Blair visita soldados de surpresa
Basra - O primeiro-ministro britânico Tony Blair visitou ontem os soldados posicionados na região iraquiana de Basra (Sul do Iraque) no marco de uma passagem surpresa pelo país árabe.
Em Bagdá, Blair conversou com o primeiro-ministro iraquiano, Iyad Allawi, sobre as eleições gerais. Blair expressou o desejo de que haja uma grande participação popular na votação prevista para 30 de janeiro. No entanto, o premiê, que teve a viagem ao Iraque cercada de mistério por motivos de segurança, reconheceu que a violência não terá sido controlada até essa data crucial.

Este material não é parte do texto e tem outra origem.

(** * osos: the GitHub API client ([osos/api_github/api_github.py])

    A shallow embedding of the [Github] class: the authenticated GET
    wrapper, the two pagination loops ([get_generator], [get_all]) and the
    endpoint helpers built on them, followed by the properties of the
    client's specification that can be settled on that code.

    Conventions of the embedding.
    - A Python call either returns a value or raises: [result A].
    - The network is scripted: the k-th call of [requests.get] receives the
      k-th response of a list of pending responses, and every call is
      recorded with the arguments it was made with. A call made when the
      script is exhausted raises [ConnectionError].
    - JSON bodies are the values [json.loads] produces.
    - Python floats are modelled by exact rationals. *)

From Stdlib Require Import ZArith QArith List Ascii String Lia Sorted.
From stdpp Require Import base option list strings gmap pretty.

Open Scope string_scope.
Open Scope list_scope.
Open Scope Z_scope.

Set Warnings "-register-all".

(** ** Exceptions and results *)

(** The exception classes the client can raise. In Python 3 [IOError] is
    the class [OSError] itself. *)
Inductive pyexn : Type :=
  | OSError (msg : string)
  | TypeError (msg : string)
  | KeyError (key : string)
  | AttributeError (msg : string)
  | RuntimeError (msg : string)
  | ValueError (msg : string)
  | JSONDecodeError
  | ConnectionError.

Definition IOError : string -> pyexn := OSError.

Inductive result (A : Type) : Type :=
  | Ok (a : A)
  | Raise (e : pyexn).
Arguments Ok {A} a.
Arguments Raise {A} e.

Definition rbind {A B} (r : result A) (k : A -> result B) : result B :=
  match r with
  | Ok a => k a
  | Raise e => Raise e
  end.

Notation "'letr' x := e 'in' k" := (rbind e (fun x => k))
  (at level 10, x name, e at level 100, k at level 200).

Definition is_ok {A} (r : result A) : bool :=
  match r with Ok _ => true | Raise _ => false end.

(** ** Characters and text that Rocq string literals cannot hold *)

Definition dq : string := String (ascii_of_nat 34) EmptyString.
Definition nl : string := String (ascii_of_nat 10) EmptyString.

(** [str(n)] for an [int]. *)
Definition str_of_int (n : Z) : string := pretty n.

(** ** JSON values *)

Inductive json : Type :=
  | JNull
  | JBool (b : bool)
  | JInt (n : Z)
  | JFloat (q : Q)
  | JStr (s : string)
  | JList (l : list json)
  | JDict (kvs : list (string * json)).

Definition str_nonempty (s : string) : bool :=
  match s with EmptyString => false | String _ _ => true end.

(** [bool(x)]: Python truthiness of a decoded JSON value. *)
Definition truthy (j : json) : bool :=
  match j with
  | JNull => false
  | JBool b => b
  | JInt n => negb (n =? 0)
  | JFloat q => negb (Qnum q =? 0)
  | JStr s => str_nonempty s
  | JList l => match l with [] => false | _ :: _ => true end
  | JDict kvs => match kvs with [] => false | _ :: _ => true end
  end.

(** [type(x)] as [format] prints it. *)
Definition type_repr (j : json) : string :=
  match j with
  | JNull => "<class 'NoneType'>"
  | JBool _ => "<class 'bool'>"
  | JInt _ => "<class 'int'>"
  | JFloat _ => "<class 'float'>"
  | JStr _ => "<class 'str'>"
  | JList _ => "<class 'list'>"
  | JDict _ => "<class 'dict'>"
  end.

Definition type_name (j : json) : string :=
  match j with
  | JNull => "NoneType"
  | JBool _ => "bool"
  | JInt _ => "int"
  | JFloat _ => "float"
  | JStr _ => "str"
  | JList _ => "list"
  | JDict _ => "dict"
  end.

(** [any(x)]: iterates a list over its elements, a dict over its keys and
    a str over its characters (each a non-empty str); anything else is not
    iterable. *)
Definition py_any (j : json) : result bool :=
  match j with
  | JList l => Ok (existsb truthy l)
  | JDict kvs => Ok (existsb (fun kv => str_nonempty (fst kv)) kvs)
  | JStr s => Ok (str_nonempty s)
  | _ => Raise (TypeError ("'" +:+ type_name j +:+ "' object is not iterable"))
  end.

Definition isinstance_list (j : json) : bool :=
  match j with JList _ => true | _ => false end.

Definition isinstance_dict (j : json) : bool :=
  match j with JDict _ => true | _ => false end.

(** Python dicts as insertion-ordered association lists with unique keys. *)
Fixpoint dict_set {V} (k : string) (v : V) (d : list (string * V)) : list (string * V) :=
  match d with
  | [] => [(k, v)]
  | (k', v') :: d' =>
      if String.eqb k k' then (k', v) :: d' else (k', v') :: dict_set k v d'
  end.

Fixpoint dict_get {V} (k : string) (d : list (string * V)) : option V :=
  match d with
  | [] => None
  | (k', v') :: d' => if String.eqb k k' then Some v' else dict_get k d'
  end.

(** [d.update(e)] *)
Definition dict_update {V} (d e : list (string * V)) : list (string * V) :=
  fold_left (fun acc kv => dict_set (fst kv) (snd kv) acc) e d.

''Acho que todos nós compreendemos que a violência continuará antes e depois das eleições. Por outro lado, temos uma clara expressão da vontade democrática do povo iraquiano'', afirmou.
O premiê se dirigiu às pessoas que acusam a coalizão pela violência no país ao destacar que está sendo travada ''uma batalha entre a democracia e o terrorismo''.

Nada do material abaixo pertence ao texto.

Lemma C8_allocation_failure_is_not_fatal_witness :
  let data := commit_params gauss_solve_model row_params zero_data in
  let m := mask_clipped_pixels highlight_row zero_buffer
             (d_reconstruct_feather data / d_reconstruct_threshold data)
             (d_reconstruct_feather data)
             (Z.to_nat (roi_width row_roi)) (Z.to_nat (roi_height row_roi)) 4 in
  let pass_1 := reconstruct_highlights highlight_row (fst m) zero_buffer 0 data row_piece
                  row_roi row_roi (alloc_pass1 second_pass_refused) in
  let tonemapper_input :=
    if scratch_ok (alloc_pass1 second_pass_refused) then snd (fst pass_1)
    else highlight_row in
  colors row_piece = 4%Z
  /\ alloc_mask second_pass_refused = Some zero_buffer
  /\ alloc_reconstructed second_pass_refused = Some zero_buffer
  /\ (false && pipe_type_full row_piece && false)%bool = false
  /\ snd m = true
  /\ (scratch_ok (alloc_pass1 second_pass_refused) = false
      \/ (truthy (d_high_quality_reconstruction data) = true
          /\ alloc_norms second_pass_refused <> None
          /\ alloc_ratios second_pass_refused <> None
          /\ scratch_ok (alloc_pass2 second_pass_refused) = false))
  /\ (forall (in_ mask reconstructed : buffer) (variant : Z) (a : scratch_alloc),
        scratch_ok a = false ->
        reconstruct_highlights in_ mask reconstructed variant data row_piece
          row_roi row_roi a
        = (false, reconstructed, [alloc_failed_message]))
  /\ process unit (fun _ _ => 0) example_luminance false false row_piece None data
       highlight_row zero_buffer row_roi row_roi second_pass_refused
     = Some (process_alpha row_piece highlight_row
               (process_tonemap unit (fun _ _ => 0) example_luminance tonemapper_input
                  zero_buffer None data row_roi row_roi)
               row_roi,
             [alloc_failed_message]).
Proof.
  intros data m pass_1 tonemapper_input.
  destruct row_committed as (Hf & Ht & _ & _ & _ & Hhq & _ & _).
  cbn zeta in Hf, Ht, Hhq. fold data in Hf, Ht, Hhq.
  assert (H1 : colors row_piece = 4%Z) by reflexivity.
  assert (H2 : alloc_mask second_pass_refused = Some zero_buffer) by reflexivity.
  assert (H3 : alloc_reconstructed second_pass_refused = Some zero_buffer) by reflexivity.
  assert (H4 : (false && pipe_type_full row_piece && false)%bool = false) by reflexivity.
  assert (H5 : snd m = true).
  { unfold m. rewrite Hf, Ht. exact (proj1 highlight_row_mask). }
  assert (H6 : scratch_ok (alloc_pass1 second_pass_refused) = false
               \/ (truthy (d_high_quality_reconstruction data) = true
                   /\ alloc_norms second_pass_refused <> None
                   /\ alloc_ratios second_pass_refused <> None
                   /\ scratch_ok (alloc_pass2 second_pass_refused) = false)).
  { right. rewrite Hhq. repeat split; try reflexivity; discriminate. }
  repeat (split; [assumption|]).
  exact (C8_allocation_failure_is_not_fatal unit (fun _ _ => 0) example_luminance
           false false row_piece None data highlight_row zero_buffer row_roi row_roi
           second_pass_refused zero_buffer zero_buffer H1 H2 H3 H4 H5 H6).
Defined.

Lemma C9_alpha_channel_untouched_witness :
  let data := commit_params gauss_solve_model row_params zero_data in
  colors row_piece = 4%Z
  /\ alloc_mask second_pass_refused = Some zero_buffer
  /\ (false && pipe_type_full row_piece && false)%bool = false
  /\ (forall (in_ out : buffer) (spline : dt_iop_filmic_rgb_spline_t) (variant : Z)
             (width height i : nat),
         filmic_split_v1 unit (fun _ _ => 0) example_luminance in_ out None data spline
           width height 4 (4 * i + 3)%nat = out (4 * i + 3)%nat
         /\ filmic_split_v2 unit (fun _ _ => 0) example_luminance in_ out None data spline
              width height 4 (4 * i + 3)%nat = out (4 * i + 3)%nat
         /\ filmic_chroma_v1 unit (fun _ _ => 0) example_luminance in_ out None data
              spline variant width height 4 (4 * i + 3)%nat = out (4 * i + 3)%nat
         /\ filmic_chroma_v2 unit (fun _ _ => 0) example_luminance in_ out None data
              spline variant width height 4 (4 * i + 3)%nat = out (4 * i + 3)%nat)
  /\ (exists out log,
        process unit (fun _ _ => 0) example_luminance false false row_piece None data
          highlight_row zero_buffer row_roi row_roi second_pass_refused
        = Some (out, log)
        /\ forall i,
             (i < Z.to_nat (roi_height row_roi) * Z.to_nat (roi_width row_roi))%nat ->
             out (4 * i + 3)%nat
             = if pipe_mask_display row_piece then highlight_row (4 * i + 3)%nat
               else zero_buffer (4 * i + 3)%nat).
Proof.
  intros data.
  assert (H1 : colors row_piece = 4%Z) by reflexivity.
  assert (H2 : alloc_mask second_pass_refused = Some zero_buffer) by reflexivity.
  assert (H3 : (false && pipe_type_full row_piece && false)%bool = false) by reflexivity.
  repeat (split; [assumption|]).
  exact (C9_alpha_channel_untouched unit (fun _ _ => 0) example_luminance
           false false row_piece None data highlight_row zero_buffer row_roi row_roi
           second_pass_refused zero_buffer H1 H2 H3).
Defined.


(** * The further properties at concrete inputs *)

(** The nodes of the curve solved for [cubic_params]. *)
Lemma cubic_nodes :
  let x := fst (spline_nodes cubic_params zero_spline) in
  let y := snd (spline_nodes cubic_params zero_spline) in
  (x 1%nat = 3 / 8 /\ x 2%nat = 3 / 4 /\ x 3%nat = 7 / 8)
  /\ (y 0%nat = 0 /\ y 1%nat = 7 / 32 /\ y 2%nat = 1 / 2 /\ y 3%nat = 19 / 32 /\ y 4%nat = 1)
  /\ spline_contrast cubic_params = 3 / 4.
Proof.
  cbn zeta. unfold spline_nodes, spline_contrast.
  cbn [cubic_params shadows highlights custom_grey truthy Z.eqb negb grey_point_target
       black_point_target white_point_target output_power white_point_source
       black_point_source latitude balance contrast spline_x spline_y zero_spline fst snd].
  rewrite (CLAMP_inside 50 0 100) by lra.
  rewrite (CLAMP_inside 0.75 0.1 2) by lra.
  rewrite (CLAMP_inside 0 (-50) 50) by lra.
  rewrite (CLAMP_inside 100 50 100) by lra.
  rewrite (CLAMP_inside 0 0 50) by lra.
  rewrite (powf_positive_one (50 / 100) (1 / 1)) by lra.
  rewrite (sqrtf_square (0.75 * 0.75 + 1) 1.25) by lra.
  rewrite (fabsf_neg (-12)) by lra.
  rewrite (fabsf_neg (-12 / (4 - -12))) by lra.
  rewrite (fabsf_pos (4 / (4 - -12))) by lra.
  repeat first [ rewrite store_eq | rewrite store_neq by lia ].
  repeat split; lra.
Qed.

(** On the toe and the shoulder system of [cubic_params] the model of
    [gauss_solve] returns a solution. *)
Lemma cubic_toe_solved :
  solved gauss_solve_model
    (toe_system (fst (spline_nodes cubic_params zero_spline))
       (snd (spline_nodes cubic_params zero_spline))
       (spline_contrast cubic_params) (shadows cubic_params)).
Proof.
  destruct cubic_nodes as ((Hx1 & _ & _) & (Hy0 & Hy1 & _) & Hc).
  cbn zeta in *. unfold solved, toe_system.
  change (shadows cubic_params) with DT_FILMIC_CURVE_POLY_3. cbn iota.
  rewrite Hx1, Hy0, Hy1, Hc.
  unfold gauss_solve_model, ORDER_3, mat_vec.
  cbn [gauss_eliminate matrix_rows firstn skipn app pivot_row hd tl map eliminate
       sub_scaled last dot].
  repeat (decide_pivot;
        cbn [gauss_eliminate matrix_rows firstn skipn app pivot_row hd tl map eliminate
             sub_scaled last dot]).
  cbn [mat_vec_rows firstn skipn dot].
  repeat match goal with |- _ :: _ = _ :: _ => apply f_equal2 end; try reflexivity; lra.
Qed.

Lemma cubic_shoulder_solved :
  solved gauss_solve_model
    (shoulder_system (fst (spline_nodes cubic_params zero_spline))
       (snd (spline_nodes cubic_params zero_spline))
       (spline_contrast cubic_params) (highlights cubic_params)).
Proof.
  destruct cubic_nodes as ((_ & _ & Hx3) & (_ & _ & _ & Hy3 & Hy4) & Hc).
  cbn zeta in *. unfold solved, shoulder_system.
  change (highlights cubic_params) with DT_FILMIC_CURVE_POLY_3. cbn iota.
  rewrite Hx3, Hy3, Hy4, Hc.
  unfold gauss_solve_model, ORDER_3, mat_vec.
  cbn [gauss_eliminate matrix_rows firstn skipn app pivot_row hd tl map eliminate
       sub_scaled last dot].
  repeat (decide_pivot;
        cbn [gauss_eliminate matrix_rows firstn skipn app pivot_row hd tl map eliminate
             sub_scaled last dot]).
  cbn [mat_vec_rows firstn skipn dot].
  repeat match goal with |- _ :: _ = _ :: _ => apply f_equal2 end; try reflexivity; lra.
Qed.

(** X2 at a concrete input. *)
Lemma X2_log_encoders_anchor_black_grey_white_witness :
  (0 < 0.1845)
  /\ (-8 < 0)
  /\ (0 < 4)
  /\ (0 < 1 <= 2)
  /\ (let dynamic_range := 4 - -8 in
   (log_tonemapping_v2 (0.1845 * exp2f (-8)) 0.1845 (-8) dynamic_range = 0 /\
       log_tonemapping_v2 (0.1845 * exp2f 4) 0.1845 (-8) dynamic_range = 1 /\
       log_tonemapping_v2 0.1845 0.1845 (-8) dynamic_range = fabsf (-8) / dynamic_range /\
       log_tonemapping_v1 (0.1845 * exp2f (-8)) 0.1845 (-8) dynamic_range = noise_floor /\
       log_tonemapping_v1 (0.1845 * exp2f 4) 0.1845 (-8) dynamic_range = 1 /\
       log_tonemapping_v2 1 0.1845 (-8) dynamic_range <=
       log_tonemapping_v2 2 0.1845 (-8) dynamic_range /\
       log_tonemapping_v1 1 0.1845 (-8) dynamic_range <=
       log_tonemapping_v1 2 0.1845 (-8) dynamic_range)).
Proof.
  assert (H1 : 0 < 0.1845).
  { lra. }
  split; [exact H1|].
  assert (H2 : -8 < 0).
  { lra. }
  split; [exact H2|].
  assert (H3 : 0 < 4).
  { lra. }
  split; [exact H3|].
  assert (H4 : 0 < 1 <= 2).
  { lra. }
  split; [exact H4|].
  intros dynamic_range.
  exact (X2_log_encoders_anchor_black_grey_white 0.1845 (-8) 4 1 2 H1 H2 H3 H4).
Defined.

(** X3 at a concrete input. *)
Lemma X3_mask_weight_grows_with_brightness_witness :
  ((1 < 2 * 1)%nat)
  /\ ((0 < 2 * 1)%nat)
  /\ (0 <= 4 / 1)
  /\ (spec_pix_norm low_frequency_123 1 <= spec_pix_norm low_frequency_123 0)
  /\ (let mask := fst (mask_clipped_pixels low_frequency_123 zero_buffer (4 / 1) 4 1 2 4) in
   (mask 1%nat <= mask 0%nat)).
Proof.
  assert (H1 : (1 < 2 * 1)%nat).
  { cbn; lia. }
  split; [exact H1|].
  assert (H2 : (0 < 2 * 1)%nat).
  { cbn; lia. }
  split; [exact H2|].
  assert (H3 : 0 <= 4 / 1).
  { lra. }
  split; [exact H3|].
  assert (H4 : spec_pix_norm low_frequency_123 1 <= spec_pix_norm low_frequency_123 0).
  { unfold spec_pix_norm. apply sqrt_le_1_alt. cbn [low_frequency_123 Nat.mul Nat.add]. lra. }
  split; [exact H4|].
  intros mask.
  exact (X3_mask_weight_grows_with_brightness low_frequency_123 zero_buffer 4 1 1 2 1 0 H1 H2
      H3 H4).
Defined.

(** X4 at a concrete input. *)
Lemma X4_mask_weight_is_half_at_the_threshold_witness :
  ((0 < 1 * 10)%nat)
  /\ (1 <> 0)
  /\ (spec_pix_norm highlight_row 0 = 1)
  /\ (fst (mask_clipped_pixels highlight_row zero_buffer (4 / 1) 4 10 1 4) 0%nat = 1 / 2).
Proof.
  assert (H1 : (0 < 1 * 10)%nat).
  { cbn; lia. }
  split; [exact H1|].
  assert (H2 : 1 <> 0).
  { lra. }
  split; [exact H2|].
  assert (H3 : spec_pix_norm highlight_row 0 = 1).
  { unfold spec_pix_norm. cbn [highlight_row Nat.mul Nat.add]. apply sqrt_of_square; lra. }
  split; [exact H3|].
  exact (X4_mask_weight_is_half_at_the_threshold highlight_row zero_buffer 4 1 10 1 0 H1 H2 H3).
Defined.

''O perigo vem dos terroristas e dos rebeldes que tentam evitar que o país se converta numa democracia'', ressaltou. ''Estamos do lado dos democratas''. Blair também elogiou os membros da Comissão Eleitoral Independente iraquiana, classificando-os de ''heróis e magníficos exemplos do espírito humano''.
Alawi disse que todos estão trabalhando duro para que as eleições sejam realizadas na data prevista. ''Nossos inimigos estão determinados a aquebrantar nossa vontade. Não permitiremos que eles vençam'', frisou.
No plano internacional, as seis monarquias do Conselho de Cooperação do Golfo (CCG), reunidas em Manama, pediram uma participação nas eleições iraquianas, segundo um projeto de resolução.
Tony Blair é um aliado incondicional dos Estados Unidos no Iraque. O líder britânico apoiou a guerra iniciada em março de 2003 para derrotar o regime de Saddam Hussein e a Grã Bretanha mantém até hoje 8.500 soldados posicionados no Iraque - a maior parte nas imediações de Basra.